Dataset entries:
=== Begin Enclosure ===

(* ===== verification/DeliverySend.v ===== *)
(** * httpapi: what a delivery uploads and releases

    Models, of src/internal/httpapi/telegram.go, [send] for prepared media with
    its cleanups (an album, or the one item that is not streamed), over the
    buffers of Delivery.  The parameters, the files and the answers are those of
    Telegram, and [send_batches_refines] says that the buffers change nothing
    about them.

    The Bot API's answers are an input, as are the runs of an identity's lease.
    The log of the calls keeps, for the theorems, which buffers were open when
    one began. *)
From S2P Require Import Prelude Strconv Errors Json Operation TelegramClient Telegram Delivery.
From stdpp Require Import gmap gmultiset strings.
Open Scope Z_scope.
Open Scope go_scope.

(** ** Albums and single items *)

(** What of a [preparedItem] is sent. *)
Definition strip (p : item) : option preparedItem :=
  match it_Media p with
  | Some m => Some (mkPreparedItem (ig_Prepared m) (ig_Prepared <$> it_Thumbnail p) (it_Kind p) (it_Width p) (it_Height p))
  | None => None
  end.

Record sent := mkSent { sn_store : store; sn_calls : list (list upload * store) }.
Definition clean_all (l : list item) (s : store) : store := foldl (fun s p => (cleanup p s).2) s l.

Section Send.
Context (filenameForType : string -> string -> string) (thumbnailWait concurrency maxBytes : Z).
(** The Bot API, by the number of the call. *)
Context (answer : nat -> string -> fields -> list upload -> res goerr telegramCall).

Definition call (method : string) (f : fields) (us : list upload) (st : sent) : res goerr telegramCall * sent :=
  (answer (length (sn_calls st)) method f us, mkSent (sn_store st) (sn_calls st ++ [(us, sn_store st)])).

(** The loop over the batches; what it leaves of [prepared] is the last component. *)
Fixpoint send_batches (al : albumFields) (document instagram : bool) (batchIndex : Z) (batches : list (list item))
    (calls : list telegramCall) (event : DeliveryEvent) (st : sent) : res goerr (list telegramCall) * DeliveryEvent * sent * list item :=
  match batches with
  | [] => (Ok calls, event, st, [])
  | batch :: batches =>
      let '(batchFields, uploads) := album_call al document instagram batchIndex (omap strip batch) in
      let event := add_attempt event in
      let '(r, st) := call "sendMediaGroup" batchFields uploads st in
      let st := mkSent (clean_all batch (sn_store st)) (sn_calls st) in
      let cleaned := (fun _ => no_item) <$> batch in
      match r with
      | Err e => (Err e, event, st, cleaned ++ concat batches)
      | Ok c =>
          let event := record c event in
          if tc_OK c then
            let '(r, event, st, left_) := send_batches al document instagram (batchIndex + 1) batches (calls ++ [c]) event st in
            (r, event, st, cleaned ++ left_)
          else (Ok (calls ++ [c]), event, st, cleaned ++ concat batches)
      end
  end.

(** Everything [send] does once the media are prepared. *)
Definition upload_prepared (prepared : list item) (parameters : fields) (document instagram : bool) (event : DeliveryEvent) (st : sent) :
    res goerr deliveryResult * DeliveryEvent * sent * list item :=
  let ready := omap strip prepared in
  if existsb (fun p => (0 <? maxBytes) && (maxBytes <? pr_Size (pi_Media p))) ready then
    (Err (ErrCore (NewError "asset_too_large" "Telegram upload exceeds TELEGRAM_UPLOAD_MAX_MB" 413)), event, st, prepared)
  else
    match ready with
    | [] => (Err (ErrCore (NewError "upstream_extraction_error" "No media could be prepared" 502)), event, st, prepared)
    | [item] =>
        let '(r, event, st) := sendSingle call item parameters document (set_event_stage "upload" event) st in (r, event, st, prepared)
    | _ =>
        let event := set_event_stage "upload" event in
        let '(r, event, st, left_) := send_batches (split_album parameters) document instagram 0 (albumBatches prepared) [] event st in
        match r with
        | Err e => (Err e, event, st, left_)
        | Ok calls => (telegramResponse calls, event, st, left_)
        end
    end.

(** The identities' leases, one after another; [leases] are their runs. *)
Fixpoint prepare_identities (items : list deliveryItem) (document : bool) (groups : list (string * list nat))
    (leases : list (list (option goerr * list pool_event) * option goerr)) (sp : store * list item) :
    option (store * list item * option goerr) :=
  match groups, leases with
  | [], _ => Some (sp, None)
  | (_, indices) :: groups, (runs, verdict) :: leases =>
      match lease filenameForType thumbnailWait concurrency items document indices runs verdict (Some ErrCanceled) sp with
      | Some (s, prepared, Some e) => Some (s, prepared, Some e)
      | Some (s, prepared, None) => prepare_identities items document groups leases (s, prepared)
      | None => None
      end
  | _, [] => None
  end.

(** [send] of items whose assets are known, with its deferred cleanup. *)
Definition send_items (items : list deliveryItem) (parameters : fields) (document instagram : bool)
    (leases : list (list (option goerr * list pool_event) * option goerr)) (event : DeliveryEvent) (s : store) :
    option (res goerr deliveryResult * DeliveryEvent * sent) :=
  match prepare_identities items document (group_items 0 items []) leases (s, replicate (length items) no_item) with
  | None => None
  | Some (s, prepared, Some e) => Some (Err e, event, mkSent (clean_all prepared s) [])
  | Some (s, prepared, None) =>
      let '(r, event, st, left_) := upload_prepared prepared parameters document instagram event (mkSent s []) in
      Some (r, event, mkSent (clean_all left_ (sn_store st)) (sn_calls st))
  end.
End Send.

(** ** Positions of the items *)

Lemma add_group_perm id i gs : concat (add_group id i gs).*2 ≡ₚ concat gs.*2 ++ [i].
Proof.
  induction gs as [|[id' ix] gs IH]; simpl; [done|]. destruct (String.eqb id id'); simpl.
  - rewrite <- !(assoc_L (++)). apply Permutation_app_head. apply Permutation_app_comm.
  - rewrite IH. by rewrite (assoc_L (++)).
Qed.

Lemma group_items_perm n items gs : concat (group_items n items gs).*2 ≡ₚ concat gs.*2 ++ seq n (length items).
Proof.
  revert n gs. induction items as [|x items IH]; intros n gs; simpl; [by rewrite (right_id_L [] (++))|].
  rewrite IH, add_group_perm. by rewrite <- (assoc_L (++)).
Qed.

(** ** What the calls read *)

Definition reads_open (cs : list (list upload * store)) : Prop :=
  forall us s u, (us, s) ∈ cs -> u ∈ us -> pr_Data (up_Prepared u) ∈ st_open s.

(** The file of an upload is the media or the thumbnail of an item. *)
Definition from_item (x : preparedItem) (u : upload) : Prop :=
  up_Prepared u = pi_Media x \/ pi_Thumbnail x = Some (up_Prepared u).

Lemma album_items_from al document instagram b i l payload us u :
  album_items (split_album al) document instagram b i l = (payload, us) -> u ∈ us -> exists x, x ∈ l /\ from_item x u.
Proof.
  revert i payload us. induction l as [|x l IH]; intros i payload us E Hu; cbn [album_items] in E.
  { injection E as <- <-. by apply elem_of_nil in Hu. }
  destruct (album_item _ document instagram b i x) as [v us1] eqn:E1. destruct (album_items _ _ _ b (i + 1) l) as [vs us2] eqn:E2.
  injection E as <- <-. apply elem_of_app in Hu as [Hu|Hu].
  - exists x. split; [left|]. destruct (album_item_spec _ _ _ _ _ _ _ _ E1) as [_ H].
    destruct (pi_Thumbnail x) as [t|] eqn:Et; [destruct document; [|destruct H as (_ & _ & H)]|]; subst us1;
      repeat (apply elem_of_cons in Hu as [->|Hu]); try (by left); try (by right); by apply elem_of_nil in Hu.
  - destruct (IH _ _ _ E2 Hu) as (y & ? & ?). exists y. split; [by right|done].
Qed.

Lemma singleUpload_from x ps document u : u ∈ (singleUpload x ps document).2 -> from_item x u.
Proof.
  unfold singleUpload. destruct (pi_Thumbnail x) as [t|] eqn:Et; simpl; intros Hu;
    repeat (apply elem_of_cons in Hu as [->|Hu]); try (by left); try (by right); by apply elem_of_nil in Hu.
Qed.

(** A ready item can be read while its buffers are held. *)
Lemma ready_open F h s r x u : owns F h s -> (forall b, b ∈ item_buffers r -> b ∈ h) -> item_ready r -> strip r = Some x -> from_item x u ->
  pr_Data (up_Prepared u) ∈ st_open s.
Proof.
  intros Hown Hsub [(m & Hm & Hmd) Ht] Hx Hu. unfold strip in Hx. rewrite Hm in Hx. injection Hx as <-.
  eapply owned_open; [exact Hown|]. apply Hsub. destruct Hu as [->|Hu]; [done|]. simpl in Hu.
  apply fmap_Some in Hu as (t & Htt & ->). by apply Ht.
Qed.

Lemma strip_ready r : item_ready r -> is_Some (strip r).
Proof. intros [(m & Hm & _) _]. unfold strip. rewrite Hm. by eexists. Qed.

(** ** Everything is released *)

Lemma items_held_app l k : items_held (l ++ k) = items_held l ⊎ items_held k.
Proof. unfold items_held. by rewrite fmap_app, gmultiset_disj_union_list_app. Qed.

Lemma items_held_cons r l : items_held (r :: l) = item_buffers r ⊎ items_held l.
Proof. unfold items_held. by rewrite fmap_cons, gmultiset_disj_union_list_cons. Qed.

Lemma items_held_cleaned (batch l : list item) : items_held (((fun _ => no_item) <$> batch) ++ l) = items_held l.
Proof. induction batch as [|r batch IH]; [done|]. rewrite fmap_cons. cbn [app]. rewrite items_held_cons, IH. unfold item_buffers. simpl. multiset_solver. Qed.

Lemma items_held_elem r l b : r ∈ l -> b ∈ item_buffers r -> b ∈ items_held l.
Proof.
  intros Hr Hb. induction Hr as [r l|r y l _ IH]; rewrite items_held_cons; apply gmultiset_elem_of_disj_union; [by left|right; auto].
Qed.

Lemma clean_all_ok F h l s : owns F (items_held l ⊎ h) s -> owns F h (clean_all l s).
Proof.
  revert s. induction l as [|r l IH]; intros s Hown; simpl; [eapply owns_eq; [exact Hown|multiset_solver]|].
  apply IH. rewrite items_held_cons in Hown.
  eapply owns_eq; [apply (updates_frame (items_held l ⊎ h) _ _ _ _ (cleanup_updates r s) F)|multiset_solver].
  eapply owns_eq; [exact Hown|]. rewrite (comm_L (⊎) _ (item_buffers r)). apply (assoc_L (⊎)).
Qed.

Section Proofs.
Context (filenameForType : string -> string -> string) (thumbnailWait concurrency maxBytes : Z).
Context (answer : nat -> string -> fields -> list upload -> res goerr telegramCall) (F : gmultiset nat).

Lemma call_reads us st :
  reads_open (sn_calls st) -> (forall u, u ∈ us -> pr_Data (up_Prepared u) ∈ st_open (sn_store st)) ->
  reads_open (sn_calls st ++ [(us, sn_store st)]).
Proof. intros H Hu us' s u [Hin|[= -> ->]%list_elem_of_singleton]%elem_of_app Hel; [by eapply H|by apply Hu]. Qed.

Lemma send_batches_ok al document instagram b batches calls event st ps : al = split_album ps ->
  owns F (items_held (concat batches)) (sn_store st) -> Forall item_ready (concat batches) -> reads_open (sn_calls st) ->
  let '(_, _, st', left_) := send_batches answer al document instagram b batches calls event st in
  owns F (items_held left_) (sn_store st') /\ reads_open (sn_calls st').
Proof.
  intros ->. revert b calls event st. induction batches as [|batch batches IH]; intros b calls event st Hown Hr Hc; cbn [send_batches]; [done|].
  simpl in Hown, Hr. rewrite items_held_app in Hown. apply Forall_app in Hr as [Hr1 Hr2].
  destruct (album_call (split_album ps) document instagram b (omap strip batch)) as [f us] eqn:Ea. unfold call. cbn [fst snd sn_store sn_calls].
  assert (reads_open (sn_calls st ++ [(us, sn_store st)])) as Hc'.
  { apply call_reads; [done|]. intros u Hu. unfold album_call in Ea. destruct (album_items _ _ _ b 0 _) as [payload us'] eqn:Ei.
    injection Ea as _ <-. destruct (album_items_from _ _ _ _ _ _ _ _ _ Ei Hu) as (x & Hx & Hfrom).
    apply list_elem_of_omap in Hx as (r & Hin & Hx). eapply ready_open; [exact Hown| | |exact Hx|exact Hfrom].
    - intros d Hd. apply gmultiset_elem_of_disj_union. left. by eapply items_held_elem.
    - rewrite Forall_forall in Hr1. by apply Hr1. }
  pose proof (clean_all_ok F _ batch _ Hown) as Hcl.
  destruct (answer _ _ f us) as [c|e]; [|cbn [sn_store sn_calls]; by rewrite items_held_cleaned].
  destruct (tc_OK c); [|cbn [sn_store sn_calls]; by rewrite items_held_cleaned].
  specialize (IH (b + 1) (calls ++ [c]) (record c (add_attempt event)) (mkSent (clean_all batch (sn_store st)) (sn_calls st ++ [(us, sn_store st)])) Hcl Hr2 Hc').
  destruct (send_batches _ _ _ _ _ _ _ _ _) as [[[r ev] st'] left_]. by rewrite items_held_cleaned.
Qed.
(* ===== verification/DeliveryStream.v ===== *)
(** * httpapi: streamed deliveries

    Models the goroutines of [sendStreamed] (src/internal/httpapi/telegram.go)
    over the buffers of Delivery: the one that holds the identity's lease and
    runs [prepare], once more after each recovery; one for every upload it
    announced; and the loop that starts the uploads, chooses the one of the
    media that preparation finally returned, and waits for all of them before it
    releases anything.  The parameters and the final-byte gate itself are
    those of Telegram ([stream_release]). *)
From S2P Require Import Prelude Strconv Errors Json Operation TelegramClient Telegram Delivery DeliverySend.
From stdpp Require Import gmap gmultiset strings.
Open Scope Z_scope.
Open Scope go_scope.

(** [streamUpload]: what it sends, whether its call returned, and its two channels. *)
Record stream := mkStreamed { sm_item : item; sm_done : bool; sm_stopped : bool; sm_released : bool }.

(** The goroutine with the lease: between two runs of the callback (and what the
    last one was), in one, or at its end with what the lease returned. *)
Inductive lease_at := LIdle (last : option prep) | LRun (p : prep) | LOver (last : option prep) (err : option goerr).

(** [sendStreamed] itself: in its loop, in [sendSingle], waiting for the released
    upload, in its deferred function (and whether [finished] was received), over. *)
Inductive main_at := SLoop | SSingle | SAwait (k : nat) | SDeferred (prepared : bool) | SOver.

Record world := mkWorld {
  sw_store : store;
  sw_final : item;
  sw_lease : lease_at;
  sw_streams : list stream;
  sw_main : main_at;
  sw_reads : list (list upload * store);
}.

Inductive event :=
| LeaseBegin (ctx : option goerr) | LeaseStep (ev : prep_event) | LeaseReturn | LeaseOver (verdict : option goerr)
| Launch (i : nat) | StreamDone (k : nat) | Received (k : nat) (failed : bool) | Finished (commit : option goerr)
| SingleCalled | AwaitDone | Deferred.

Definition set_main (m : main_at) (y : world) : world := mkWorld (sw_store y) (sw_final y) (sw_lease y) (sw_streams y) m (sw_reads y).
Definition set_lease (l : lease_at) (y : world) : world := mkWorld (sw_store y) (sw_final y) l (sw_streams y) (sw_main y) (sw_reads y).
Definition set_streams (l : list stream) (y : world) : world := mkWorld (sw_store y) (sw_final y) (sw_lease y) l (sw_main y) (sw_reads y).

Definition media_data (r : item) : option nat := ig_Data <$> it_Media r.
Definition stop_stream (u : stream) : stream := mkStreamed (sm_item u) (sm_done u) true (sm_released u).
Definition release_stream (u : stream) : stream := mkStreamed (sm_item u) (sm_done u) (sm_stopped u) true.
Definition done_stream (u : stream) : stream := mkStreamed (sm_item u) true (sm_stopped u) (sm_released u).

(** The loop over [uploads]: the last one of the final media; the others are stopped. *)
Fixpoint choose (media : option nat) (us : list stream) (current : option nat) (i : nat) : list stream * option nat :=
  match us with
  | [] => ([], current)
  | u :: us =>
      if bool_decide (media_data (sm_item u) = media) then
        let '(us, c) := choose media us (Some i) (S i) in (u :: us, c)
      else let '(us, c) := choose media us current (S i) in (stop_stream u :: us, c)
  end.
(* ===== verification/SpoolReader.v ===== *)
(** * spool: readers beside writers

    Models [Reader], [reader.Read] and [memoryReader.WriteTo] of
    src/internal/spool/spool.go over the buffers of Spool: any number of readers
    of one buffer, each waiting for bytes to arrive, while its writers, its
    completion, its failure and its end happen in any order.  A read of a file
    and the call that receives a slice of RAM are outside the lock, so each is
    a step of its own.

    The writers are honest about some bytes [D]: what is written at an offset is
    what [D] has there, each writer writes one piece after another and the
    second section of a [Write] follows its copy (the pool of workers of Download
    writes like that).  The buffer's own error, or that of the caller of the
    reader, is the only thing that can keep a reader from its bytes. *)
From S2P Require Import Prelude Strconv Errors Spool SpoolData.

(** ** Readers *)

Inductive readErr := RSpool (e : spoolErr) | RContext (e : goerr) | RWriter (e : goerr) | RInvalidCount | RShortWrite.

(** Where a call is: none, waiting for the buffer to change (in [Read] of [n] bytes
    or in [WriteTo]), in the read of [n] bytes of a file, before a turn of [WriteTo],
    in [Write] of its caller with a slice, or over ([WriteTo]). *)
Inductive reader_at := RIdle | RWait (n : option Z) | RFile (n : Z) | RTurn | RSink (p : bytes) | ROver (err : option readErr).

(** [start], the bytes delivered and the last result of [Read] are for the
    theorems. *)
Record reader := mkReader {
  rd_offset : Z; rd_end : Z; rd_memory : bool;
  rd_at : reader_at; rd_start : Z; rd_out : bytes; rd_last : option (Z * option readErr);
}.

Definition Reader (start end_ : Z) (b : Buffer) : reader :=
  mkReader start end_ (bool_decide (bf_file b = None) && (0 <=? bf_size b)) RIdle start [] None.

Definition returns (n : Z) (e : option readErr) (r : reader) : reader :=
  mkReader (rd_offset r) (rd_end r) (rd_memory r) RIdle (rd_start r) (rd_out r) (Some (n, e)).
Definition receives (p : bytes) (r : reader) : reader :=
  mkReader (rd_offset r + len p) (rd_end r) (rd_memory r) RIdle (rd_start r) (rd_out r ++ p) (Some (len p, None)).
Definition goes (a : reader_at) (r : reader) : reader :=
  mkReader (rd_offset r) (rd_end r) (rd_memory r) a (rd_start r) (rd_out r) (rd_last r).

(** [wait]: [None] while the bytes have not arrived; a file is read outside the lock. *)
Definition read_ready (n : Z) (b : Buffer) (r : reader) : option reader :=
  match wait_ready (rd_offset r) b with
  | None => None
  | Some (Some e) => Some (returns 0 (Some (RSpool e)) r)
  | Some None =>
      match bf_file b with
      | None => Some (receives (readLocked n (rd_offset r) b) r)
      | Some _ => Some (goes (RFile (Z.min n (bf_ready b - rd_offset r))) r)
      end
  end.

(** [Read] of [n] bytes. *)
Definition Read (n : Z) (b : Buffer) (r : reader) : reader :=
  if (0 <=? rd_end r) && (rd_end r <=? rd_offset r) then returns 0 (Some (RSpool ErrEOF)) r
  else
    let n := if 0 <=? rd_end r then Z.min n (rd_end r - rd_offset r) else n in
    if n <=? 0 then returns 0 None r else default (goes (RWait (Some n)) r) (read_ready n b r).

(** [file.ReadAt], outside the lock; the file may have been closed meanwhile, or
    the read may fail after [m] bytes. *)
Definition read_file (n : Z) (fails : option Z) (b : Buffer) (r : reader) : reader :=
  if bf_closed b then returns 0 (Some (RSpool ErrFile)) r
  else
    match fails with
    | None => receives (slice (rd_offset r) (rd_offset r + n) (contents b)) r
    | Some m =>
        let p := slice (rd_offset r) (rd_offset r + Z.max 0 (Z.min m n)) (contents b) in
        returns (len p) (Some (RSpool ErrFile)) (receives p r)
    end.

(** A turn of [WriteTo] up to the caller's [Write]; [ctxErr] is [ctx.Err()]. *)
Definition write_turn (ctxErr : option goerr) (b : Buffer) (r : reader) : Buffer * reader :=
  if (rd_end r <? 0) || (rd_offset r <? rd_end r) then
    match wait_ready (rd_offset r) b with
    | None => (b, goes (RWait None) r)
    | Some (Some ErrEOF) => (b, goes (ROver None) r)
    | Some (Some e) => (b, goes (ROver (Some (RSpool e))) r)
    | Some None =>
        match ctxErr with
        | Some e => (b, goes (ROver (Some (RContext e))) r)
        | None => let '(p, b) := pin (rd_offset r) (rd_end r) b in (b, goes (RSink p) r)
        end
    end
  else (b, goes (ROver None) r).

(** The caller's [Write] returned [n] and an error. *)
Definition write_returned (p : bytes) (n : Z) (err : option goerr) (r : reader) : reader :=
  if (n <? 0) || (len p <? n) then goes (ROver (Some RInvalidCount)) r
  else
    let r := mkReader (rd_offset r + n) (rd_end r) (rd_memory r) RTurn (rd_start r) (rd_out r ++ slice 0 n p) (rd_last r) in
    match err with
    | Some e => goes (ROver (Some (RWriter e))) r
    | None => if n <? len p then goes (ROver (Some RShortWrite)) r else r
    end.

(** ** A buffer with its writers and readers *)

Record world := mkWorld { wd_store : option Store; wd_buffer : Buffer; wd_copied : list bool; wd_readers : list reader }.

Inductive event :=
| EStore (s : option Store)
| EWriter (start end_ : Z) | EBegin (id : nat) (p : bytes) (fate : file_fate) | ECopy (k : nat) | EEnd (k : nat) (writeOK : bool)
| EComplete | EFail (e : goerr) | EClose
| EReader (start end_ : Z) | ERead (j : nat) (n : Z) | EReadFile (j : nat) (fails : option Z) | EWake (j : nat) (ctxErr : option goerr) | ECancelled (j : nat) (e : goerr)
| EWriteTo (j : nat) | ETurn (j : nat) (ctxErr : option goerr) | ESink (j : nat) (n : Z) (err : option goerr).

=== End Enclosure ===

_Your assignment_.
Print the records verbatim, stopping after the "The log of the" line.

_Answer_.
(* ===== verification/DeliverySend.v ===== *)
(** * httpapi: what a delivery uploads and releases

    Models, of src/internal/httpapi/telegram.go, [send] for prepared media with
    its cleanups (an album, or the one item that is not streamed), over the
    buffers of Delivery.  The parameters, the files and the answers are those of
    Telegram, and [send_batches_refines] says that the buffers change nothing
    about them.

    The Bot API's answers are an input, as are the runs of an identity's lease.
    The log of the calls keeps, for the theorems, which buffers were open when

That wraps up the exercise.